Plot Likert-type items with `gglikert()`

library(ggstats)
library(dplyr)
#> 
#> Attaching package: 'dplyr'
#> The following objects are masked from 'package:stats':
#> 
#>     filter, lag
#> The following objects are masked from 'package:base':
#> 
#>     intersect, setdiff, setequal, union
library(ggplot2)

The purpose of gglikert() is to generate a centered bar plot comparing the answers of several questions sharing a common Likert-type scale.

Generating an example dataset

likert_levels <- c(
  "Strongly disagree",
  "Disagree",
  "Neither agree nor disagree",
  "Agree",
  "Strongly agree"
)
set.seed(42)
df <-
  tibble(
    q1 = sample(likert_levels, 150, replace = TRUE),
    q2 = sample(likert_levels, 150, replace = TRUE, prob = 5:1),
    q3 = sample(likert_levels, 150, replace = TRUE, prob = 1:5),
    q4 = sample(likert_levels, 150, replace = TRUE, prob = 1:5),
    q5 = sample(c(likert_levels, NA), 150, replace = TRUE),
    q6 = sample(likert_levels, 150, replace = TRUE, prob = c(1, 0, 1, 1, 0))
  ) |>
  mutate(across(everything(), ~ factor(.x, levels = likert_levels)))

likert_levels_dk <- c(
  "Strongly disagree",
  "Disagree",
  "Neither agree nor disagree",
  "Agree",
  "Strongly agree",
  "Don't know"
)
df_dk <-
  tibble(
    q1 = sample(likert_levels_dk, 150, replace = TRUE),
    q2 = sample(likert_levels_dk, 150, replace = TRUE, prob = 6:1),
    q3 = sample(likert_levels_dk, 150, replace = TRUE, prob = 1:6),
    q4 = sample(likert_levels_dk, 150, replace = TRUE, prob = 1:6),
    q5 = sample(c(likert_levels_dk, NA), 150, replace = TRUE),
    q6 = sample(
      likert_levels_dk, 150,
      replace = TRUE, prob = c(1, 0, 1, 1, 0, 1)
    )
  ) |>
  mutate(across(everything(), ~ factor(.x, levels = likert_levels_dk)))

Quick plot

Simply call gglikert().

gglikert(df)

The list of variables to plot (all by default) could by specify with include.
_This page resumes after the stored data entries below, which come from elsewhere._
Lemma find_csv_cases w : forall locations,
  (exists before path after_,
     locations = (before ++ path :: after_)%list
     /\ path_exists w path = true
     /\ (forall q, In q before -> path_exists w q = false)
     /\ find_csv w locations
        = (Returned (Some path), map PathExists (before ++ [path])%list))
  \/ ((forall q, In q locations -> path_exists w q = false)
      /\ find_csv w locations = (Returned None, map PathExists locations)).
Proof.
  induction locations as [|p rest IH].
  - right. split; [intros q []|reflexivity].
  - cbn [find_csv]. unfold bind, call.
    destruct (path_exists w p) eqn:Hp.
    + left. exists [], p, rest. cbn. repeat split; auto. intros q [].
    + destruct IH as [(before & path & after_ & -> & Hpath & Hbefore & Hfind)
                     | [Hnone Hfind]].
      * left. exists (p :: before), path, after_.
        rewrite Hfind. cbn. repeat split; auto.
        intros q [<-|Hq]; auto.
      * right. rewrite Hfind. cbn. split; auto.
        intros q [<-|Hq]; auto.
Qed.

Lemma main_eq w :
  main w =
  match find_csv w csv_locations with
  | (Returned None, probes) => (Raised (SystemExit 1), probes)
  | (Returned (Some csv_path), probes) =>
      match ping w with
      | Returned true =>
          let (o, t) := connected_main w csv_path in
          (o, (probes ++ EsPing :: t)%list)
      | Returned false => (Raised (SystemExit 1), (probes ++ [EsPing])%list)
      | Raised e => (Raised e, (probes ++ [EsPing])%list)
      end
  | (Raised e, probes) => (Raised e, probes)
  end.
Proof.
  unfold main. unfold bind at 1.
  destruct (find_csv w csv_locations) as [[[p|]|e] probes]; try reflexivity.
  - unfold bind at 1. unfold call at 1.
    destruct (ping w) as [[|]|e]; cbn [negb].
    + fold (connected_main w p).
      destruct (connected_main w p) as [o t]. reflexivity.
    + unfold lift. rewrite app_nil_r. reflexivity.
    + reflexivity.
  - unfold lift. rewrite app_nil_r. reflexivity.
Qed.

Lemma probes_change_nothing (paths : list string) c :
  In c (map PathExists paths) -> changes_cluster c = false.
Proof.
  rewrite in_map_iff. intros (p & <- & _). reflexivity.
Qed.

(** X15.  The script deletes or creates an index, or bulk-indexes, only
    when one of the CSV locations exists and the cluster answered [ping]
    with true. *)
Theorem cluster_untouched_unless_ready w c :
  In c (snd (main w)) ->
  changes_cluster c = true ->
  ping w = Returned true
  /\ exists path, In path csv_locations /\ path_exists w path = true.
Proof.
  rewrite main_eq. intros Hin Hc.
  destruct (find_csv_cases w csv_locations)
    as [(before & path & after_ & Hloc & Hpath & _ & Hfind) | [_ Hfind]];
    rewrite Hfind in Hin.
  - assert (Hprobe : forall c', In c' (map PathExists (before ++ [path])%list
                                       ++ [EsPing])%list ->
                                changes_cluster c' = false).
    { intros c' H. apply in_app_or in H. destruct H as [H|[<-|[]]];
        [eapply probes_change_nothing; eauto | reflexivity]. }
    destruct (ping w) as [[|]|e].
    + split; [reflexivity|]. exists path. split; [|exact Hpath].
      rewrite Hloc. apply in_or_app. right. left. reflexivity.
    + cbn [snd] in Hin. rewrite (Hprobe c Hin) in Hc. discriminate.
    + cbn [snd] in Hin. rewrite (Hprobe c Hin) in Hc. discriminate.
  - cbn [snd] in Hin. rewrite (probes_change_nothing _ _ Hin) in Hc.
    discriminate.
Qed.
This argument accepts tidy-select syntax.

gglikert(df, include = q1:q3)

Customizing the plot

The generated plot is a standard ggplot2 object. You can therefore use ggplot2 functions to custom many aspects.

gglikert(df) +
  ggtitle("A Likert-type items plot", subtitle = "generated with gglikert()") +
  scale_fill_brewer(palette = "RdYlBu")
#> Scale for fill is already present.
#> Adding another scale for fill, which will replace the existing scale.

Sorting the questions

You can sort the plot with sort.

gglikert(df, sort = "ascending")

By default, the plot is sorted based on the proportion being higher than the center level, i.e. in this case the proportion of answers equal to “Agree” or “Strongly Agree”. Alternatively, the questions could be transformed into a score and sorted accorded to their mean.

gglikert(df, sort = "ascending", sort_method = "mean")

Sorting the answers

You can reverse the order of the answers with reverse_likert.
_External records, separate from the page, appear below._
(* ===== verification/Prelude.v ===== *)
(** * ParanukOS: a verification development

    ParanukOS is a UEFI boot loader and a single-processor x86-64 microkernel
    in Rust.  This library translates its core into executable definitions and
    proves what makes each part correct, and what makes the parts fit together.
    This file is the prelude (panics, results, machine arithmetic, indexing,
    tactics, hints); the header documents the whole.

    ** The program

    The boot loader ([src/src/]) reads two ELF images from the boot volume,
    checks them ([crates/kernel-image]), places them in memory, builds the
    [BootInfo] structure ([crates/boot-info]) and jumps to the kernel.  The
    kernel ([crates/kernel]) sets up the serial port and the IDT, parses the
    firmware's memory map ([crates/kernel-memory/src/map.rs]), builds identity
    page tables and writes CR3, starts the frame allocator and the heap, checks
    both, installs GDT, TSS, interrupt stacks, interrupt controllers and timer,
    starts the preemptive scheduler ([crates/kernel-sched]) with the threads of
    [thread.rs] and [sched.rs], checks it, and runs one user program
    ([crates/user], [crates/user-lib]) at privilege level 3.

    ** Files

    - [MemoryMap]: [kernel-memory/src/map.rs], the descriptors as bytes with a
      stride, parsing, iteration, [ram_top].
    - [Sched]: [kernel-sched/src/lib.rs], the state table, the ring buffer and
      every operation; the abstract specification is a FIFO queue.
    - [Frame]: [kernel-memory/src/frame.rs], the two bitmaps as one byte array.
    - [Heap]: [kernel-memory/src/heap.rs], the first-fit free list with its
      headers inside a byte arena; the specification is a tiling of the arena.
    - [KernelImage]: [kernel-image/src/lib.rs], header and segment checks.
    - [Paging], [UserMap]: [kernel-memory/src/paging.rs] and [user_map.rs],
      tables as bytes; the specification is the processor's four-level walk.
    - [BootInfo]: [boot-info/src/lib.rs], the structure, its layout, validation
      and the exit codes.
    - [PhysMem]: physical memory as a function from addresses to bytes.
    - [Loader]: [src/bootloader/fs_loader.rs] over an interface to the firmware.
    - [Ports]: [serial.rs], [pic.rs] and [logging.rs] over the interface
      [PortIO]; models of the 16550, 8259 and 8254 are an instance.
    - [Descriptors]: [gdt.rs] and the gates of [idt.rs].
    - [Interrupts]: the entry code of [idt.rs] as instruction lists with an
      interpreter, the frames they build, the exception handler's decision.
    - [Lock]: [lock.rs] and the guards of [thread.rs], as operations and as a
      step relation over threads and interrupts.
    - [KMemory]: [kernel/src/memory.rs] and [heap.rs]; [FrameSource] states what
      the threads may expect of it.
    - [Threads]: [thread.rs] and [sched.rs] on any [StackMemory] and [PortIO]:
      slots, first frames, the interrupt handler with reaping and switching, and
      runs of the whole machine as a step relation.
    - [Handoff]: [src/bootloader/handoff.rs] and [src/main.rs].
    - [UserInit]: [user.rs], on [Threads] and [KMemory].
    - [Races]: [thread.rs] again, with an interrupt inside [create].
    - [BlockIo]: [src/bootloader/block_io.rs].
    - [UserProgram]: [user-lib] and [user], with the kernel's side of a call.
    - [MemCheck]: [heap_self_check] and [self_check] of [memory.rs].
    - [SelfCheck]: [self_check.rs] as a machine of threads under any schedule.
    - [KMain]: [kernel_main] of [kernel/src/main.rs] up to the enabling of
      interrupts, every component in the source's order, and the panic handler.
    - [KRun]: [kernel_main] from there to the exit code, with [run] of
      [self_check.rs]; what interrupts and other threads do between two
      statements is a parameter.
    - [Messages]: the text of every error and of every line the kernel logs, and
      the formatting of numbers.

    ** How code becomes definitions

    Integers are [Z]; their width is kept by the operations, which wrap,
    saturate or panic as the source's do ([add64] is the checked addition of the
    [dev] profile).  A function that can panic returns [exec]; [Result] and
    [option] are the source's own.  Mutable statics are fields of a record that
    is passed along ([Kernel], [System], [LockState], [Statics]); memory that
    several parts share (page tables, stacks, heap, [BootInfo]) is one function
    from addresses to bytes.  Loops carry fuel, and each theorem on a loop says
    that the fuel given suffices: [MAX_THREADS] rounds for reaping, one round
    per frame, block or descriptor for the walks, [SPIN_ROUNDS] and the source's
    own spin budgets for the waits.  Code outside the repository (firmware
    services, ports, the block device) is an interface, a class; where a theorem
    relies on documented behaviour the class states it as a law, and each has an
    instance the witnesses run on.

    ** What the theorems show

    - Memory: the map is read exactly; a frame is never in two hands; the heap
      stays a tiling whose payloads are apart; the page tables are the identity
      on RAM and nothing else; user mappings are exactly those asked for; no
      frame of the kernel's own memory is ever handed out; the memory self-check
      passes on what initialisation leaves, given two free frames.
    - Images and boot: the checks accept exactly the well-formed images; loading
      places them byte for byte or fails without touching other memory, or
      panics, exactly for the images whose addresses its arithmetic cannot
      handle; for the others the kernel receives the intended [BootInfo] and a
      failing boot loader reports the first failing step.
    - Processor: descriptors decode to the intended segments, the interrupt
      entry saves and restores every register, the controllers are programmed
      from any state.
    - Threads: the scheduler is a FIFO round robin without starvation; a context
      switch resumes exactly the context that was stopped; over every run in
      which no thread without a stack is chosen the stacks of threads stay apart;
      locks exclude each other and never deadlock on the single processor; the
      counter of the self-check loses no update under any such schedule; a user
      program's call always ends its thread.
    - The whole: from what the loader hands over, [kernel_boot] never panics and
      ends with memory, descriptors, controllers and timer as the components
      promise, or with one report of what is missing ([KMain]); under any
      interference that keeps the thread pool's invariant, [kernel_run] comes to
      exactly one report, of a failure the machine shows or of success after
      every check has passed, the user service's call included ([KRun]).
    - Diagnostics: the bytes on the serial line determine the log, down to the
      error and the numbers of every line, when no interrupt handler's line
      splits another ([Messages]).
    - What goes wrong: a clock tick inside [create] exchanges two threads
      ([Races]), and the self-check's verdict on the order of threads depends on
      when the clock strikes ([SelfCheck]).

    A creation is two steps, the registration with the scheduler and the making
    of the stack, in the runs of [Threads], the schedules of [SelfCheck] and the
    sequence of [KRun].  Their theorems go as far as the scheduler chooses no
    thread that is registered and has no stack; what happens when it does is the
    subject of [Races].  [thread_creation_exact] and [user_init_exact] take a
    call as a whole.  In [SelfCheck] a [Panic] also stands for waiting for a lock
    forever, which its theorem excludes.

    ** Not modelled

    The boot loader's output to the firmware's console; the panic message and the
    texts of the firmware library, which are not in the repository; the fault
    injections behind features; the build scripts and the test kernel of
    [tests/]; instructions without state of their own ([hlt], [spin_loop]) or
    that only read a register ([current_cs]). *)
From Stdlib Require Import ZArith Lia Bool.
From stdpp Require Import base tactics option list numbers.

#[global] Open Scope Z_scope.

(** ** Panics and results

    A Rust computation of the repository either finishes with a value or
    panics (slice index out of range, [debug_assert], arithmetic overflow with
    overflow checks, which the [dev] profile has).  [exec] is that outcome;
    [Result] is Rust's own [Result], a value like any other. *)
Inductive exec (A : Type) : Type :=
| Done (a : A)
| Panic.

Arguments Done {A} _.
Arguments Panic {A}.

Inductive Result (A E : Type) : Type :=
| Ok (a : A)
| Err (e : E).

Arguments Ok {A E} _.
Arguments Err {A E} _.

Definition exec_bind {A B : Type} (m : exec A) (k : A -> exec B) : exec B :=
  match m with
  | Done a => k a
  | Panic => Panic
  end.

(** The [?] operator inside a function that returns [Result]. *)
Definition try_bind {A B E : Type} (m : exec (Result A E)) (k : A -> exec (Result B E)) :
    exec (Result B E) :=
  exec_bind m (fun r => match r with Ok a => k a | Err e => Done (Err e) end).

(** [Option::ok_or] followed by [?]. *)
Definition ok_or {A E : Type} (o : option A) (e : E) : exec (Result A E) :=
  match o with
  | Some a => Done (Ok a)
  | None => Done (Err e)
  end.

(** The [?] operator inside a function that returns [Option]. *)
Definition opt_bind {A B : Type} (o : option A) (k : A -> exec (option B)) : exec (option B) :=
  match o with
  | Some a => k a
  | None => Done None
  end.

Declare Scope rust_scope.
Delimit Scope rust_scope with rust.

Notation "'let!' x ':=' m 'in' k" := (exec_bind m (fun x => k))
  (at level 10, x pattern, m at level 100, k at level 200,
   format "'[v' 'let!'  x  ':='  m  'in' '//' k ']'") : rust_scope.
Notation "'let?' x ':=' m 'in' k" := (try_bind m (fun x => k))
  (at level 10, x pattern, m at level 100, k at level 200,
   format "'[v' 'let?'  x  ':='  m  'in' '//' k ']'") : rust_scope.
Notation "'let?o' x ':=' m 'in' k" := (opt_bind m (fun x => k))
  (at level 10, x pattern, m at level 100, k at level 200,
   format "'[v' 'let?o'  x  ':='  m  'in' '//' k ']'") : rust_scope.

(** [let Some(x) = m else { d }]: also the [?] on an option in a function that
    returns its state beside the result. *)
Notation "'let*' x ':=' m 'else' d 'in' k" := (match m with Some x => k | None => d end)
  (at level 10, x pattern, m at level 100, d at level 100, k at level 200) : rust_scope.

#[global] Open Scope rust_scope.

Definition is_ok {A E : Type} (r : Result A E) : bool :=
  match r with Ok _ => true | Err _ => false end.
gglikert(df, reverse_likert = TRUE)

Proportion labels

Proportion labels could be removed with add_labels = FALSE.

gglikert(df, add_labels = FALSE)

or customized.

gglikert(
  df,
  labels_size = 3,
  labels_accuracy = .1,
  labels_hide_below = .2,
  labels_color = "white"
)

Totals on each side

By default, totals are added on each side of the plot. In case of an uneven number of answer levels, the central level is not taken into account for computing totals. With totals_include_center = TRUE, half of the proportion of the central level will be added on each side.

gglikert(
  df,
  totals_include_center = TRUE,
  sort = "descending",
  sort_prop_include_center = TRUE
)

Totals could be customized.

gglikert(
  df,
  totals_size = 4,
  totals_color = "blue",
  totals_fontface = "italic",
  totals_hjust = .20
)

Or removed.

gglikert(df, add_totals = FALSE)

Variable labels

If you are using variable labels (see labelled::set_variable_labels()), they will be taken automatically into account by gglikert().

if (require(labelled)) {
  df <- df |>
    set_variable_labels(
      q1 = "first question",
      q2 = "second question",
      q3 = "this is the third question with a quite long variable label"
    )
}
#> Loading required package: labelled
gglikert(df)

You can also provide custom variable labels with variable_labels.

gglikert(
  df,
  variable_labels = c(
    q1 = "alternative label for the first question",
    q6 = "another custom label"
  )
)

You can control how variable labels are wrapped with y_label_wrap.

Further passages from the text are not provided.